**What the task requires:** Word for word, set down every line of the entries below from the line with "Definition PTE_SHIFT : Z := PAGE_SHIFT." to the line with "Definition MR_DEL : Z := 2.", including both, and no other line.

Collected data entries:
(* ===== verification/Pgtable.v ===== *)
(** * Page tables of the RISC-V port

    include/arch/riscv/asm/pgtable.h, arch/riscv/pgtable.c and
    arch/riscv/pager.c: Sv48 page-table entries, the statically allocated table
    pages of the hypervisor and of the VMs, adding, modifying and deleting
    mappings, and looking up an address. The memory that holds the tables maps
    the (hypervisor virtual) address of each 64-bit word to its value; an access
    to an address outside it is undefined and yields [None]. *)

From S2P Require Import Prelude.

(** ** Constants *)

Definition PG_TABLE_SHIFT : Z := 9.
Definition PG_TABLE_ENTRIES : Z := Z.shiftl 1 PG_TABLE_SHIFT.
Definition PAGE_SHIFT : Z := 12.
Definition PAGE_SIZE : Z := Z.shiftl 1 PAGE_SHIFT.
Definition PAGE_MASK : Z := bnot 64 (PAGE_SIZE - 1).
Definition PAGE_ATTR_PMA : Z := 0x0.
Definition PAGE_ATTR_UC : Z := Z.shiftl 0x1 61.
Definition PAGE_ATTR_IO : Z := Z.shiftl 0x2 61.
Definition PAGE_V : Z := 0x01.
Definition PAGE_R : Z := 0x02.
Definition PAGE_W : Z := 0x04.
Definition PAGE_X : Z := 0x08.
Definition PAGE_U : Z := 0x10.
Definition PAGE_TYPE_MASK : Z := 0xf.
Definition PAGE_TYPE_TABLE : Z := 0x0 ||| PAGE_V.

Definition PTE_SHIFT : Z := PAGE_SHIFT.
Definition PTRS_PER_PTE : Z := PG_TABLE_ENTRIES.
Definition PTE_SIZE : Z := Z.shiftl 1 PTE_SHIFT.
Definition VPN1_SHIFT : Z := PTE_SHIFT + PG_TABLE_SHIFT.
Definition PTRS_PER_VPN1 : Z := PG_TABLE_ENTRIES.
Definition VPN1_SIZE : Z := Z.shiftl 1 VPN1_SHIFT.
Definition VPN1_MASK : Z := bnot 64 (VPN1_SIZE - 1).
Definition VPN2_SHIFT : Z := VPN1_SHIFT + PG_TABLE_SHIFT.
Definition PTRS_PER_VPN2 : Z := PG_TABLE_ENTRIES.
Definition VPN2_SIZE : Z := Z.shiftl 1 VPN2_SHIFT.
Definition VPN2_MASK : Z := bnot 64 (VPN2_SIZE - 1).
Definition VPN3_SHIFT : Z := VPN2_SHIFT + PG_TABLE_SHIFT.
Definition PTRS_PER_VPN3 : Z := PG_TABLE_ENTRIES.
Definition VPN3_SIZE : Z := Z.shiftl 1 VPN3_SHIFT.
Definition VPN3_MASK : Z := bnot 64 (VPN3_SIZE - 1).
Definition VPN2_PFN_MASK : Z := 0x0000FFFFFFFFF000.
Definition VPN1_PFN_MASK : Z := 0x0000FFFFFFFFF000.

Definition MR_DEL : Z := 2.
Definition MR_MODIFY : Z := 3.

Definition MT_PMA : Z := 0x0.
Definition MT_UC : Z := 0x1.
Definition MT_IO : Z := 0x2.

(** The levels of an Sv48 table. *)
Inductive page_table_level := VPN3 | VPN2 | VPN1 | VPN0.
#[export] Instance level_eq_dec : EqDecision page_table_level.
Proof. solve_decision. Defined.

(** ** Memory *)

Abbreviation mem := (gmap Z Z).

Definition load (p : Z) (m : mem) : option Z := m !! p.
Definition store (p x : Z) (m : mem) : option mem := _ ← m !! p; Some (<[p := x]> m).

(** [memset] of the [n] words at [p] to zero. *)
Fixpoint memset_zero (n : nat) (p : Z) (m : mem) : option mem :=
  match n with
  | O => Some m
  | S n => m ← store p 0 m; memset_zero n (p + 8) m
  end.
Definition clear_page (page : Z) (m : mem) : option mem :=
  memset_zero (Z.to_nat (PAGE_SIZE / 8)) page m.
Lemma mmio_dispatch_spec R vm r : mmio_rep R vm → 0 < req_size (reqs r) → 0 ≤ address (reqs r) →
  address (reqs r) + req_size (reqs r) < 2 ^ 64 →
  hv_emulate_mmio vm r = Some (spec_dispatch R vm r).
Proof.
  intros [[Hl Hnr Hn Hm] Hx HR] Hs Ha Hw. unfold hv_emulate_mmio, spec_dispatch.
  destruct (mmio_scan_spec (emul_mmio vm) (nr_emul_mmio_regions vm) (address (reqs r))
    (req_size (reqs r)) (S (length (emul_mmio vm))) 0) as (f & -> & Hf); [done|lia|done..|lia|].
  cbn [mbind option_bind]. f_equal.
  destruct (list_find _ R) as [[k n]|] eqn:Ef.
  - apply list_find_Some in Ef as (Hk & Hin & _).
    assert (Hrn : registered vm n) by (apply HR; by eapply list_elem_of_lookup_2).
    destruct f as [n'|[]].
    + destruct Hf as (Hn' & Hu' & Hi'). rewrite (inside_unique vm (address (reqs r))
        (req_size (reqs r)) n n'); [done..|by split|done|by apply inside_overlaps].
    + destruct Hrn as [Hu [i Hi]%list_elem_of_lookup]. exfalso.
      by apply (Hf i n); [lia|by eapply Hm|done|done|apply inside_overlaps].
    + destruct Hf as (n' & Hn' & Hu' & Ho' & Hni'). exfalso. apply Hni'.
      by rewrite (inside_unique vm (address (reqs r)) (req_size (reqs r)) n n').
  - apply list_find_None in Ef. rewrite Forall_forall in Ef. destruct f as [n'|[]].
    + destruct Hf as (Hn' & Hu' & Hi'). exfalso. apply (Ef n'); [|done]. by apply HR.
    + rewrite decide_False; [done|]. rewrite Exists_exists. intros (n & Hin & Ho).
      apply HR in Hin as [Hu [i Hi]%list_elem_of_lookup]. by apply (Hf i n); [lia|by eapply Hm|..].
    + destruct Hf as (n' & Hn' & Hu' & Ho' & _). rewrite decide_True; [done|].
      apply Exists_exists. exists n'. split; [|done]. by apply HR.
Qed.

(** ** Runs *)

Inductive mmio_op :=
  | MRegister (h : option (hv_mem_io_handler_t (W := W))) (s e priv : Z) (hold : bool)
  | MUnregister (s e : Z)
  | MDeinit.

Definition mmio_exec (o : mmio_op) vm : io_vm :=
  match o with
  | MRegister h s e priv hold => register_mmio_emulation_handler vm h s e priv hold
  | MUnregister s e => unregister_mmio_emulation_handler vm s e
  | MDeinit => deinit_emul_io vm
  end.

Definition spec_exec (o : mmio_op) (R : list mem_io_node) : list mem_io_node :=
  match o with
  | MRegister h s e priv hold => mk_node hold h priv s e :: R
  | MUnregister s e => filter (λ n, range n ≠ (s, e)) R
  | MDeinit => []
  end.

(** A registration has a handler, a new range, and finds a free node. *)
Definition mmio_ok (o : mmio_op) (R : list mem_io_node) : Prop :=
  match o with
  | MRegister h s e priv hold =>
      is_Some h ∧ 0 ≤ s < e ∧ (length R < CONFIG_MAX_EMULATED_MMIO_REGIONS)%nat
      ∧ Forall (disjoint_ranges (mk_node hold h priv s e)) R
  | MUnregister _ _ | MDeinit => True
  end.
(* ===== verification/Vmexit.v ===== *)
(** * The vCPU thread and VM exits

    The loop every vCPU thread runs (vcpu_thread of common/hv_main.c): handling
    the requests made of the vCPU (arch/riscv/guest/virq.c), entering the guest
    and leaving it (run_vcpu of vcpu.c), and the dispatch of the exits
    (vmexit.c, vio.c, vmcall.c). The assembly routine that enters the guest, the
    hypercalls and the interrupt dispatch of the CPU are parameters. A handler
    that may block returns where it waits. *)

From stdpp Require Import relations.
From S2P Require Import Prelude Bits LinkedList Timer Schedule SchedIorr Event Sbuf IoReq Vcpu Vclint.

(** ** Requests *)

Definition is_guest_irq_enabled (v : acrn_vcpu) : acrn_vcpu * bool :=
  let '(v, st) := vcpu_get_status v in (v, nonzero (st &&& HV_ARCH_VCPU_STATUS_SIE)).

Definition write_hvip (x : Z) (v : acrn_vcpu) : acrn_vcpu :=
  on_arch (λ a, a⟨hart := cpu_csr_write hvip x (hart a)⟩) v.

(** The vector is a constant of the code. *)
Definition vcpu_do_pending_extint (i : nat) (v : acrn_vcpu) : acrn_vcpu * bool :=
  if decide (i = BSP_CPU_ID) then
    let vector := NR_MAX_VECTOR in
    if vector <=? NR_MAX_VECTOR then (write_hvip vector v, true) else (v, false)
  else (v, false).

(** How acrn_handle_pending_request ends: with a result, or waiting for
    [events[VCPU_EVENT_SYNC_WBINVD]]. *)
Inductive pend := PDone (ret : Z) | PWait.

(** Exit codes and the entries of the dispatch tables. *)
Definition HX_EXIT_PF_GUEST_LOAD : Z := 0x15.
Definition HX_EXIT_PF_GUEST_STORE : Z := 0x17.
Definition HX_VMEXIT_TYPE_MASK : Z := 0x8000000000000000.
Definition HX_VMEXIT_REASON_MASK : Z := 0xFFFFFFFF.
Definition HX_INT_INFO_VALID : Z := 2 ^ 31.
Definition HX_INT_TYPE_MASK : Z := 0x700.
Definition HX_INT_TYPE_EXT_INT : Z := 0.

Inductive vm_exit_handler :=
  | unhandled_vmexit_handler | undefined_vmexit_handler | external_interrupt_vmexit_handler
  | exception_vmexit_handler | vmcall_vmexit_handler | pf_vmexit_handler
  | s2pt_violation_vmexit_handler | hlt_vmexit_handler.

(** [None] is a NULL handler, in an entry the initialiser leaves out. *)
Definition interrupt_dispatch_table : list (option vm_exit_handler) :=
  [ Some undefined_vmexit_handler; Some unhandled_vmexit_handler; Some undefined_vmexit_handler;
    Some unhandled_vmexit_handler; None; Some unhandled_vmexit_handler; Some undefined_vmexit_handler;
    Some unhandled_vmexit_handler; None; Some external_interrupt_vmexit_handler;
    Some undefined_vmexit_handler; Some unhandled_vmexit_handler ]
  ++ replicate 22 None ++ [ Some unhandled_vmexit_handler ].

Definition exception_dispatch_table : list (option vm_exit_handler) :=
  [ Some exception_vmexit_handler; Some exception_vmexit_handler; Some exception_vmexit_handler;
    Some exception_vmexit_handler; Some exception_vmexit_handler; None; Some exception_vmexit_handler;
    Some exception_vmexit_handler; Some unhandled_vmexit_handler; Some unhandled_vmexit_handler;
    Some vmcall_vmexit_handler; Some unhandled_vmexit_handler; Some pf_vmexit_handler;
    Some pf_vmexit_handler; Some unhandled_vmexit_handler; Some pf_vmexit_handler;
    None; None; None; None; Some s2pt_violation_vmexit_handler; Some s2pt_violation_vmexit_handler;
    Some hlt_vmexit_handler; Some s2pt_violation_vmexit_handler ].

Definition CPU_REG_A6 : nat := 16.
Definition CPU_REG_A7 : nat := 17.
Definition VMCALL_TYPE_HYPERCALL : Z := 0x0A000000.
Definition HC_INITIALIZE_TRUSTY : Z := 0x80000070.
Definition HC_WORLD_SWITCH : Z := 0x80000071.
Definition HC_SAVE_RESTORE_SWORLD_CTX : Z := 0x80000072.

(** How a handler ends: with a result, after the test of hlt_vmexit_handler
    with the call of wait_event ahead, or inside emulate_io. *)
Inductive vmexit := XDone (ret : Z) | XHalt | XIo (e : emu).

Section vmexit.
Context {W : Type} (tickrate tick : Z).
Abbreviation acrn_vm := (acrn_vm (W := W)).

(** dispatch_sos_hypercall (vmcall.c), and dispatch_interrupt (irq.c), for the
    vCPU of the given number. *)
Context (dispatch_sos_hypercall : nat → Z → acrn_vm → option (acrn_vm * Z)).
Context (dispatch_interrupt : nat → acrn_vm → option acrn_vm).

Implicit Types (vm : acrn_vm) (v : acrn_vcpu) (i : nat).

(** [&vm->hw.vcpu[i]] *)
Definition get_vcpu i vm : option acrn_vcpu :=
  io ← vcpus (iovm vm) !! i; a ← archs vm !! i; Some (mk_vcpu io a).
Definition put_vcpu i v vm : acrn_vm :=
  vm⟨iovm := set_vcpu i (vio v) (iovm vm)⟩⟨archs := <[i := arch v]> (archs vm)⟩.

Definition vcpu_inject_intr i vm (guest_irq_enabled injected : bool) v : acrn_vcpu :=
  if guest_irq_enabled && negb injected then
    let '(vector, found) := vclint_find_deliverable_intr i vm in
    if (found : bool) then write_hvip (default 0 vector) v else v
  else v.
(** strstr_s returns the address of the first occurrence of the second
    string, cut at its limit, in the first one, cut at its limit, and NULL when
    there is none. *)
Theorem strstr_s_first m p1 n1 p2 n2 l1 l2 :
  0 < mbase m → is_str (mptr m p1) l1 → is_str (mptr m p2) l2 → 0 < n1 → 0 < n2 →
  let a := take (Z.to_nat n1) l1 in
  let b := take (Z.to_nat n2) l2 in
  ∃ res, strstr_s m p1 n1 p2 n2 = Some res ∧
    ((res = 0 ∧ ∀ j, ¬ b `prefix_of` drop j a) ∨
     (∃ i, res = p1 + Z.of_nat i ∧ first_occurrence a b i)).
Proof.
  intros Hb H1 H2 Hn1 Hn2 a b.
  pose proof (is_str_in_mem _ _ _ H1) as M1. pose proof (is_str_in_mem _ _ _ H2) as M2.
  assert (mbase m ≤ p1) by apply M1. assert (mbase m ≤ p2) by apply M2.
  destruct (is_str_take _ _ n1 H1) as (x & Ex & La); [lia|].
  destruct (is_str_take _ _ n2 H2) as (y & Ey & Lb); [lia|]. fold a in Ex, La. fold b in Ey, Lb.
  unfold strstr_s. zcmp.
  rewrite (to_cptr_mem m p1 _ Hb M1), (to_cptr_mem m p2 _ Hb M2).
  rewrite (strnlen_s_str _ _ _ H1), (strnlen_s_str _ _ _ H2) by lia.
  rewrite <- La, <- Lb. cbn [mbind option_bind].
  destruct (Z.ltb_spec (Z.of_nat (length a)) (Z.of_nat (length b))).
  - exists 0. split; [done|]. left. split; [done|]. intros j [z Hz].
    apply (f_equal length) in Hz. rewrite length_drop, length_app in Hz. lia.
  - case_if.
    + exists p1. split; [done|]. right. exists 0%nat. split; [lia|].
      split; [lia|]. split; [|lia]. simpl. apply orb_true_iff in E as [E|E]; zreflect.
      * subst p2. apply (prefix_of_str x (mptr m p1) a b Ex); [lia|]. rewrite Ey.
        by apply prefix_app_r.
      * destruct b; [apply prefix_nil|simpl in *; lia].
    + eapply strstr_loop_first; [done..|lia|lia].
Qed.

Lemma strstr_s_first_witness :
  ∃ res, strstr_s (mk_mem 16 [97;98;97;98;99;0;97;98;99;0]) 16 9 22 9 = Some res ∧ res = 18.
Proof.
  destruct (strstr_s_first (mk_mem 16 [97;98;97;98;99;0;97;98;99;0]) 16 9 22 9
    [97;98;97;98;99] [97;98;99] ltac:(done)
    ltac:(eexists; split; [done|by repeat constructor])
    ltac:(eexists; split; [done|by repeat constructor]) ltac:(done) ltac:(done))
    as (res & Hres & _).
  exists res. split; [done|]. vm_compute in Hres. congruence.
Defined.

(** ** Reading numbers

    The value of a sequence of digits, from an accumulator. *)

Definition digits_val (base : Z) (dig : Z → Z) (acc : Z) (ds : list Z) : Z :=
  fold_left (λ a c, a * base + dig c) ds acc.

Lemma digits_val_ge base dig acc ds :
  1 ≤ base → 0 ≤ acc → Forall (λ c, 0 ≤ dig c) ds → acc ≤ digits_val base dig acc ds.
Proof.
  intros Hb. revert acc. induction ds as [|c ds IH]; intros acc Ha Hd; simpl; [done|].
  apply Forall_cons in Hd as [Hc Hd]. unfold digits_val in *. simpl.
  specialize (IH (acc * base + dig c) ltac:(nia) Hd). nia.
Qed.

Lemma digits_val_app base dig acc ds c :
  digits_val base dig acc (ds ++ [c]) = digits_val base dig acc ds * base + dig c.
Proof. unfold digits_val. by rewrite fold_left_app. Qed.

(** The test of both parsers finds whether the next digit takes the number past
    the limit. *)
Lemma cutoff_exact limit base acc d :
  0 < base → 0 ≤ d < base →
  ((limit / base <? acc) || ((acc =? limit / base) && (limit mod base <? d)))
    = (limit <? acc * base + d).
Proof.
  intros Hb Hd. pose proof (Z.div_mod limit base ltac:(lia)) as E.
  pose proof (Z.mod_pos_bound limit base Hb) as M.
  destruct (Z.ltb_spec limit (acc * base + d)) as [L|L].
  - apply orb_true_iff. destruct (Z.ltb_spec (limit / base) acc); [by left|]. right.
    assert (acc = limit / base) by nia.
    apply andb_true_iff. split; [by apply Z.eqb_eq|apply Z.ltb_lt; nia].
  - apply orb_false_iff. split; [apply Z.ltb_ge; nia|].
    destruct (Z.eqb_spec acc (limit / base)); [|done]. apply Z.ltb_ge. nia.
Qed.

Definition is_hex_digit (c : Z) : bool := hex_digit_value c <? 16.

Lemma hex_digit_range c : is_hex_digit c = true → 48 ≤ c < 128 ∧ 0 ≤ hex_digit_value c < 16.
Proof.
  unfold is_hex_digit, hex_digit_value. intros H. repeat case_if; zreflect; try lia.
  by vm_compute in H.
Qed.

Lemma not_hex_digit c : is_hex_digit c = false → hex_digit_value c = 255.
Proof.
  unfold is_hex_digit, hex_digit_value. intros H. repeat case_if; zreflect; try lia. done.
Qed.

Section signed_char.
#[local] Existing Instance signed_abi.

Lemma char_val_ascii b : b < 128 → char_val b = b.
Proof. intros. unfold char_val. by zcmp. Qed.

(** [t] ends a hexadecimal number. *)
Definition hex_end (t : Z) : Prop :=
  word 8 t ∧ is_hex_digit t = false ∧ is_space t = false ∧ t ≠ 120 ∧ t ≠ 88.

Lemma hex_end_value t : hex_end t → char_val (hex_digit_value (char_val t)) = -1.
Proof.
  intros ((?&?) & Ht & _). rewrite (not_hex_digit (char_val t)); [done|].
  unfold char_val. change char_signed with true. simpl. case_if; [|done]. zreflect.
  unfold is_hex_digit, hex_digit_value. by zcmp.
Qed.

**Response area:**
Definition PTE_SHIFT : Z := PAGE_SHIFT.
Definition PTRS_PER_PTE : Z := PG_TABLE_ENTRIES.
Definition PTE_SIZE : Z := Z.shiftl 1 PTE_SHIFT.
Definition VPN1_SHIFT : Z := PTE_SHIFT + PG_TABLE_SHIFT.
Definition PTRS_PER_VPN1 : Z := PG_TABLE_ENTRIES.
Definition VPN1_SIZE : Z := Z.shiftl 1 VPN1_SHIFT.
Definition VPN1_MASK : Z := bnot 64 (VPN1_SIZE - 1).
Definition VPN2_SHIFT : Z := VPN1_SHIFT + PG_TABLE_SHIFT.
Definition PTRS_PER_VPN2 : Z := PG_TABLE_ENTRIES.
Definition VPN2_SIZE : Z := Z.shiftl 1 VPN2_SHIFT.
Definition VPN2_MASK : Z := bnot 64 (VPN2_SIZE - 1).
Definition VPN3_SHIFT : Z := VPN2_SHIFT + PG_TABLE_SHIFT.
Definition PTRS_PER_VPN3 : Z := PG_TABLE_ENTRIES.
Definition VPN3_SIZE : Z := Z.shiftl 1 VPN3_SHIFT.
Definition VPN3_MASK : Z := bnot 64 (VPN3_SIZE - 1).
Definition VPN2_PFN_MASK : Z := 0x0000FFFFFFFFF000.
Definition VPN1_PFN_MASK : Z := 0x0000FFFFFFFFF000.

Definition MR_DEL : Z := 2.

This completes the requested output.